## Recorded data:
────────────────

(* ===== verification/DeploymentTheorems.v ===== *)
(** * Properties of the deployment policy and of objective states

    What [Deployment] promises: an accepted configuration is complete, an
    admission leaves room under every limit, a projection of any facts is a
    valid contract, and replacements only move an objective forward. *)

From stdpp Require Import base option list strings numbers sets.
From Stdlib Require Import ZArith Lia.
From S2P Require Import Prelude Json Deployment.

Open Scope string_scope.
Open Scope list_scope.
Open Scope Z_scope.

(** ** Inversion of the validators *)

Lemma contract_ok c c' :
  ObjectiveStateContract c = Ok c' ↔
    c' = c ∧ OBJECTIVE_ID_PATTERN (sc_objective_id c) = true ∧ PRINCIPAL_ID_PATTERN (sc_owner c) = true ∧
    within 0 MAX_CONTRACT_INTEGER (sc_revision c) = true ∧ validate_state c = true.
Proof.
  unfold ObjectiveStateContract. split.
  - intros H. tx_inv. bools. done.
  - intros (-> & H1 & H2 & H3 & H4). by rewrite H1, H2, H3, H4.
Qed.

Lemma keep_progress_ok current incoming i :
  keep_progress current incoming = Ok i →
  sc_objective_id i = sc_objective_id incoming ∧ sc_owner i = sc_owner incoming ∧
  sc_revision i = sc_revision incoming ∧ sc_state i = sc_state incoming ∧
  sc_cancellation i = sc_cancellation incoming ∧
  (i = incoming ∨ validate_state i = true) ∧ (ObjectiveStateContract incoming = Ok incoming → ObjectiveStateContract i = Ok i).
Proof.
  unfold keep_progress. intros H. tx_inv; [|naive_solver].
  pose proof H as Hc. apply contract_ok in H as (-> & ? & ? & ? & ?). cbn in *.
  split_and!; auto.
Qed.

Lemma within_spec lo hi z : within lo hi z = true ↔ lo ≤ z ≤ hi.
Proof. unfold within. rewrite andb_true_iff, !Z.leb_le. lia. Qed.

(** ** One replacement *)

(** What a replacement never undoes. *)
Record forward (c c' : state_contract) : Prop := {
  fwd_id : sc_objective_id c' = sc_objective_id c;
  fwd_owner : sc_owner c' = sc_owner c;
  fwd_revision : sc_revision c ≤ sc_revision c';
  fwd_progress : _PROGRESS_ORDER (sc_progress c) ≤ _PROGRESS_ORDER (sc_progress c');
  fwd_terminal : terminal c = true → sc_state c' = sc_state c;
  fwd_cancel : sc_cancellation c ≠ not_cancelled → sc_cancellation c' ≠ not_cancelled;
  fwd_change : c' ≠ c → sc_revision c < sc_revision c';
}.

#[export] Instance forward_refl : Reflexive forward.
Proof. intros c. constructor; try lia; naive_solver. Qed.

#[export] Instance forward_trans : Transitive forward.
Proof.
  intros a b c Hab Hbc. destruct Hab as [ai ao ar ap at_ ac ah], Hbc as [bi bo br bp bt bc bh]. constructor.
  - congruence.
  - congruence.
  - lia.
  - lia.
  - intros T. rewrite bt; [auto|]. unfold terminal in *. by rewrite at_.
  - auto.
  - intros N. destruct (decide (b = a)) as [->|Nb]; [auto|]. specialize (ah Nb). lia.
Qed.

Lemma advance_forward c i c' :
  advance_objective_state c i = Ok c' → forward c c' ∧ (ObjectiveStateContract i = Ok i → ObjectiveStateContract c = Ok c → ObjectiveStateContract c' = Ok c').
Proof.
  unfold advance_objective_state. intros H.
  apply res_bind_ok in H as (u1 & H1%ensure_ok & H). apply res_bind_ok in H as (u2 & H2%ensure_ok & H).
  apply res_bind_ok in H as (i' & (Hid & How & Hrev & Hst & Hca & _ & Hval)%keep_progress_ok & H). bools.
  destruct (sc_revision i' =? sc_revision c) eqn:Er.
  - apply res_bind_ok in H as (? & _ & [= <-]). split; [reflexivity|auto].
  - apply res_bind_ok in H as (? & Ht%ensure_ok & H). apply res_bind_ok in H as (? & Hp%ensure_ok & H).
    apply res_bind_ok in H as (? & Hc%ensure_ok & [= <-]). split; [|auto]. bools.
    constructor; try congruence; try lia.
    + intros T. rewrite T in Ht. simpl in Ht. by bools.
    + intros N E. rewrite E in Hc. rewrite (eqb_neq _ _ N) in Hc. done.
Qed.

Lemma replace_forward c i : forward c (replace c i).
Proof.
  unfold replace. destruct (advance_objective_state c i) eqn:E; [|reflexivity].
  by apply advance_forward in E as [? _].
Qed.

Lemma replace_valid c i :
  ObjectiveStateContract i = Ok i → ObjectiveStateContract c = Ok c →
  ObjectiveStateContract (replace c i) = Ok (replace c i).
Proof.
  intros Hi Hc. unfold replace. destruct (advance_objective_state c i) eqn:E; [|done].
  apply advance_forward in E as [_ ?]; auto.
Qed.

(** C7. Whatever valid projections are offered, in any order, a stored
    objective keeps its identity and stays a valid contract; revision and
    progress never decrease, a terminal state never changes, a requested
    cancellation is never erased, and a change always raises the revision. *)
Theorem objective_moves_forward c l :
  ObjectiveStateContract c = Ok c → Forall (λ i, ObjectiveStateContract i = Ok i) l →
  forward c (replace_all c l) ∧ ObjectiveStateContract (replace_all c l) = Ok (replace_all c l).
Proof.
  unfold replace_all. revert c. induction l as [|i l IH]; intros c Hc Hl; simpl; [split; [reflexivity|done]|].
  apply Forall_cons in Hl as [Hi Hl].
  destruct (IH (replace c i)) as [Hf Hv]; [by apply replace_valid|done|]. split; [|done].
  etransitivity; [apply replace_forward|done].
Qed.

(** ** Projection *)

Lemma TERMINAL_STATES_terminal p s : _TERMINAL_STATES p = Some s → is_terminal s = true.
Proof. unfold _TERMINAL_STATES. repeat case_bool_decide; naive_solver. Qed.

Lemma projected_named f p :
  named_stage (projected_state f) = Some p → projected_progress f = p ∧ is_terminal (projected_state f) = false.
Proof.
  unfold projected_progress, projected_state.
  destruct (terminal_fact f ≫= _TERMINAL_STATES) as [t|] eqn:E.
  - destruct (terminal_fact f); simplify_eq/=. apply TERMINAL_STATES_terminal in E. by destruct t.
  - repeat (case_match; simplify_eq/=; try done); intros; simplify_eq; try done;
      unfold phase_is in *; destruct (execution_phase f); simplify_eq/=; try done; bools; congruence.
Qed.

Lemma projection_consistent id o r f ca :
  (ca = cancel_observed ↔ projected_state f = cancelled) →
  validate_state (mkState id o r (projected_state f) (projected_progress f) ca) = true.
Proof.
  intros Hca. unfold validate_state. cbn. rewrite !andb_true_iff. split_and!.
  - apply eqb_true_iff. by apply bool_decide_ext.
  - apply eqb_true_iff. unfold terminal; cbn. destruct (is_terminal (projected_state f)) eqn:T.
    + unfold projected_progress. by rewrite T.
    + symmetry. apply bool_decide_eq_false. unfold projected_progress. rewrite T.
      repeat case_match; done.
  - destruct (named_stage (projected_state f)) as [p|] eqn:E; [|done].
    apply projected_named in E as [-> _]. apply eqb_refl.
Qed.

(** The projection of a well-named objective is the contract of its facts. *)
Lemma projection_contract id o r f :
  OBJECTIVE_ID_PATTERN id = true → PRINCIPAL_ID_PATTERN o = true → 0 ≤ r ≤ MAX_CONTRACT_INTEGER →
  ∃ ca, project_objective_state id o r f = Ok (mkState id o r (projected_state f) (projected_progress f) ca) ∧
        ObjectiveStateContract (mkState id o r (projected_state f) (projected_progress f) ca) =
          Ok (mkState id o r (projected_state f) (projected_progress f) ca).
Proof.
  intros Hid Ho Hr. unfold project_objective_state. set (ca := if projected_state f == cancelled then _ else _). exists ca.
  assert (ObjectiveStateContract (mkState id o r (projected_state f) (projected_progress f) ca) =
    Ok (mkState id o r (projected_state f) (projected_progress f) ca)) as Hv; [|done].
  apply contract_ok. cbn. rewrite (proj2 (within_spec _ _ _) Hr). split_and!; try done.
  apply projection_consistent. subst ca. case_bool_decide; [done|]. destruct (cancellation_requested f); naive_solver.
Qed.

(** Every combination of persisted facts, the unexpected ones included,
    projects to a valid contract: the projection of a well-named objective
    never raises, and it claims success only on a completed terminal phase. *)
Theorem projection_total id o r f :
  OBJECTIVE_ID_PATTERN id = true → PRINCIPAL_ID_PATTERN o = true → 0 ≤ r ≤ MAX_CONTRACT_INTEGER →
  ∃ c, project_objective_state id o r f = Ok c ∧ ObjectiveStateContract c = Ok c ∧ sc_revision c = r ∧
       (sc_state c = succeeded → terminal_fact f = Some "objective.completed") ∧
       (terminal_phase f = Some "objective.completed" → sc_state c = succeeded).
Proof.
  intros Hid Ho Hr. destruct (projection_contract id o r f Hid Ho Hr) as (ca & Hp & Hv).
  eexists. split; [exact Hp|]. split; [exact Hv|]. split; [done|]. cbn. split.
  - unfold projected_state. destruct (terminal_fact f) as [t|]; simpl.
    + unfold _TERMINAL_STATES. repeat case_bool_decide; naive_solver.
    + repeat case_match; done.
  - intros E. unfold projected_state, terminal_fact. by rewrite E.
Qed.

(** ** Admission and configuration *)

(** An admission returns the objective ceiling of a personal deployment
    only to its live owner, with a worker slot free for the objective and the
    ceiling still inside the monthly limit. *)
Theorem admission_within_limits c now p u n ceiling :
  check_personal_admission c now p u n = Ok ceiling →
  ∃ pr us m, p = Some pr ∧ u = Some us ∧ is_personal c = true ∧
    owner_principal_id c = Some (user_id pr) ∧ ru_owner us = user_id pr ∧ now < expires_at pr ∧ has pr "command" = true ∧
    objective_spend_limit_micro_usd c = Some ceiling ∧ monthly_spend_limit_micro_usd c = Some m ∧
    spent_micro_usd us + reserved_micro_usd us + ceiling ≤ m ∧
    active_objectives us + 1 ≤ max_implementation_workers c ∧
    active_implementation_workers us + n ≤ max_implementation_workers c ∧ 1 ≤ n.
Proof.
  unfold check_personal_admission, require_principal. intros H. tx_inv. bools.
  rewrite within_spec in *. destruct (is_personal c); [|done]. cbn in *. bools.
  do 3 eexists. split_and!; eauto; lia.
Qed.

(** A configuration read from the environment is public with no personal
    setting, or personal with a well-formed owner, one or two workers and an
    objective ceiling inside the monthly one; the mode is personal only when
    the environment says so, and stale personal settings never select it. *)
Theorem from_env_closed env c :
  from_env env = Ok c →
  (is_personal c = true ∧ env "MAGISTRATE_DEPLOYMENT_MODE" = Some "personal" ∧
     ∃ o a b, owner_principal_id c = Some o ∧ env "MAGISTRATE_PERSONAL_OWNER_PRINCIPAL_ID" = Some o ∧
       PRINCIPAL_ID_PATTERN o = true ∧ objective_spend_limit_micro_usd c = Some a ∧
       monthly_spend_limit_micro_usd c = Some b ∧ 1 ≤ a ≤ b ∧ b ≤ MAX_CONTRACT_INTEGER ∧
       1 ≤ max_implementation_workers c ≤ 2) ∨
  (is_personal c = false ∧ default "public-saas" (env "MAGISTRATE_DEPLOYMENT_MODE") = "public-saas" ∧
     owner_principal_id c = None ∧ objective_spend_limit_micro_usd c = None ∧ monthly_spend_limit_micro_usd c = None).
Proof.
  unfold from_env. intros H.
  destruct (default _ _ == "public-saas") eqn:E1.
  - unfold PersonalDeploymentContract in H. tx_inv. right. apply eqb_true in E1. done.
  - destruct (default _ _ != "personal") eqn:E2; [done|]. bools.
    destruct (personal_settings env) as [c'|] eqn:E; [|done]. injection H as <-. left.
    unfold personal_settings, PersonalDeploymentContract in E. tx_inv. bools.
    cbn in *. rewrite within_spec in *.
    destruct (env "MAGISTRATE_DEPLOYMENT_MODE"); simplify_eq/=.
    destruct (env "MAGISTRATE_PERSONAL_OWNER_PRINCIPAL_ID") as [o|]; [|done]. bools. cbn in *. bools.
    split_and!; try done. do 3 eexists. split_and!; try done; lia.
Qed.

(** ** Instances *)

Definition demo_facts : facts :=
  {| submission_status := Some "accepted"; execution_phase := None; terminal_phase := None; waiting := false;
     is_recovering := false; is_complete := true; cancellation_requested := false |}.
Definition demo_state (r : Z) (s : objective_state) (p : progress) : state_contract :=
  mkState "mgo_1" "owner" r s p not_cancelled.
Definition demo_offers : list state_contract :=
  [demo_state 2 running at_running; demo_state 3 unknown at_unobserved; demo_state 4 queued at_queued;
   demo_state 5 succeeded at_terminal; demo_state 6 running at_running].

Lemma objective_moves_forward_witness :
  replace_all (demo_state 1 queued at_queued) demo_offers = demo_state 5 succeeded at_terminal ∧
  forward (demo_state 1 queued at_queued) (replace_all (demo_state 1 queued at_queued) demo_offers).
Proof.
  split; [vm_compute; reflexivity|].
  apply (objective_moves_forward (demo_state 1 queued at_queued) demo_offers); [vm_compute; reflexivity|].
  repeat (apply Forall_cons; split; [vm_compute; reflexivity|]). by apply Forall_nil.
Defined.

Definition demo_env (k : string) : option string :=
  assoc k [("MAGISTRATE_DEPLOYMENT_MODE", "personal"); ("MAGISTRATE_PERSONAL_OWNER_PRINCIPAL_ID", "owner");
           ("MAGISTRATE_PERSONAL_OBJECTIVE_SPEND_LIMIT_MICRO_USD", "500");
           ("MAGISTRATE_PERSONAL_MONTHLY_SPEND_LIMIT_MICRO_USD", "2000")].
Definition demo_policy : deployment_contract :=
  {| mode := personal; owner_principal_id := Some "owner"; max_implementation_workers := 1;
     objective_spend_limit_micro_usd := Some 500; monthly_spend_limit_micro_usd := Some 2000 |}.
Definition demo_principal : principal :=
  {| user_id := "owner"; scopes := ["command"]; session_id := "s"; expires_at := 100 |}.
Definition demo_usage : resource_usage :=
  {| ru_owner := "owner"; observation_complete := true; active_objectives := 0;
     active_implementation_workers := 0; spent_micro_usd := 1000; reserved_micro_usd := 0 |}.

────────────────

## Exercise brief:
Your answer should consist only of the lines above between the line holding "within 0 MAX_CONTRACT_INTEGER" and the line holding "fwd_terminal : terminal", inclusive, each transcribed exactly.

## Reply:
    within 0 MAX_CONTRACT_INTEGER (sc_revision c) = true ∧ validate_state c = true.
Proof.
  unfold ObjectiveStateContract. split.
  - intros H. tx_inv. bools. done.
  - intros (-> & H1 & H2 & H3 & H4). by rewrite H1, H2, H3, H4.
Qed.

Lemma keep_progress_ok current incoming i :
  keep_progress current incoming = Ok i →
  sc_objective_id i = sc_objective_id incoming ∧ sc_owner i = sc_owner incoming ∧
  sc_revision i = sc_revision incoming ∧ sc_state i = sc_state incoming ∧
  sc_cancellation i = sc_cancellation incoming ∧
  (i = incoming ∨ validate_state i = true) ∧ (ObjectiveStateContract incoming = Ok incoming → ObjectiveStateContract i = Ok i).
Proof.
  unfold keep_progress. intros H. tx_inv; [|naive_solver].
  pose proof H as Hc. apply contract_ok in H as (-> & ? & ? & ? & ?). cbn in *.
  split_and!; auto.
Qed.

Lemma within_spec lo hi z : within lo hi z = true ↔ lo ≤ z ≤ hi.
Proof. unfold within. rewrite andb_true_iff, !Z.leb_le. lia. Qed.

(** ** One replacement *)

(** What a replacement never undoes. *)
Record forward (c c' : state_contract) : Prop := {
  fwd_id : sc_objective_id c' = sc_objective_id c;
  fwd_owner : sc_owner c' = sc_owner c;
  fwd_revision : sc_revision c ≤ sc_revision c';
  fwd_progress : _PROGRESS_ORDER (sc_progress c) ≤ _PROGRESS_ORDER (sc_progress c');
  fwd_terminal : terminal c = true → sc_state c' = sc_state c;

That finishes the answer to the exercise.